Collected data entries
- - - - -

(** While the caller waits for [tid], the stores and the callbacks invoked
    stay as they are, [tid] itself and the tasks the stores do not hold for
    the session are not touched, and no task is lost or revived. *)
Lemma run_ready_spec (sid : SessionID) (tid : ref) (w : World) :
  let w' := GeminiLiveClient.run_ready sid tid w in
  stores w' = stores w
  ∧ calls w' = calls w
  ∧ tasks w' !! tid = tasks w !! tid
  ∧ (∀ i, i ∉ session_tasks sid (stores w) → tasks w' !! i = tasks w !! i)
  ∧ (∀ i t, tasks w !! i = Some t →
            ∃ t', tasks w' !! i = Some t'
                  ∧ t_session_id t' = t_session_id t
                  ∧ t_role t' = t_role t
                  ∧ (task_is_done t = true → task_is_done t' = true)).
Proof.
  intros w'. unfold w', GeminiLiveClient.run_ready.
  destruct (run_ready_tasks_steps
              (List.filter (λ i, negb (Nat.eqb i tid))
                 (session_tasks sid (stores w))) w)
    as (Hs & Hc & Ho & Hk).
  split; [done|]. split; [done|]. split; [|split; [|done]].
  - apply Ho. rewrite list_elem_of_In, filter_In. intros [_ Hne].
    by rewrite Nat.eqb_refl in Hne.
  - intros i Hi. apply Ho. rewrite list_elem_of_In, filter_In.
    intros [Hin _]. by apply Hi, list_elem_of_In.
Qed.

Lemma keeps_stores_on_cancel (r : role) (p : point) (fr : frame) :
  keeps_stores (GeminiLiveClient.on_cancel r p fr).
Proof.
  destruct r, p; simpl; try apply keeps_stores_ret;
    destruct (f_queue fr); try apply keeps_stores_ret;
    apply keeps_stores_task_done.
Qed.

- - - - -

• _About this task_: For the lines above, output exactly those from the line containing "i = Some t →" through the line containing "keeps_stores (GeminiLiveClient.on_cancel r", and skip the others.

• _Task result_:
  ∧ (∀ i t, tasks w !! i = Some t →
            ∃ t', tasks w' !! i = Some t'
                  ∧ t_session_id t' = t_session_id t
                  ∧ t_role t' = t_role t
                  ∧ (task_is_done t = true → task_is_done t' = true)).
Proof.
  intros w'. unfold w', GeminiLiveClient.run_ready.
  destruct (run_ready_tasks_steps
              (List.filter (λ i, negb (Nat.eqb i tid))
                 (session_tasks sid (stores w))) w)
    as (Hs & Hc & Ho & Hk).
  split; [done|]. split; [done|]. split; [|split; [|done]].
  - apply Ho. rewrite list_elem_of_In, filter_In. intros [_ Hne].
    by rewrite Nat.eqb_refl in Hne.
  - intros i Hi. apply Ho. rewrite list_elem_of_In, filter_In.
    intros [Hin _]. by apply Hi, list_elem_of_In.
Qed.

Lemma keeps_stores_on_cancel (r : role) (p : point) (fr : frame) :
  keeps_stores (GeminiLiveClient.on_cancel r p fr).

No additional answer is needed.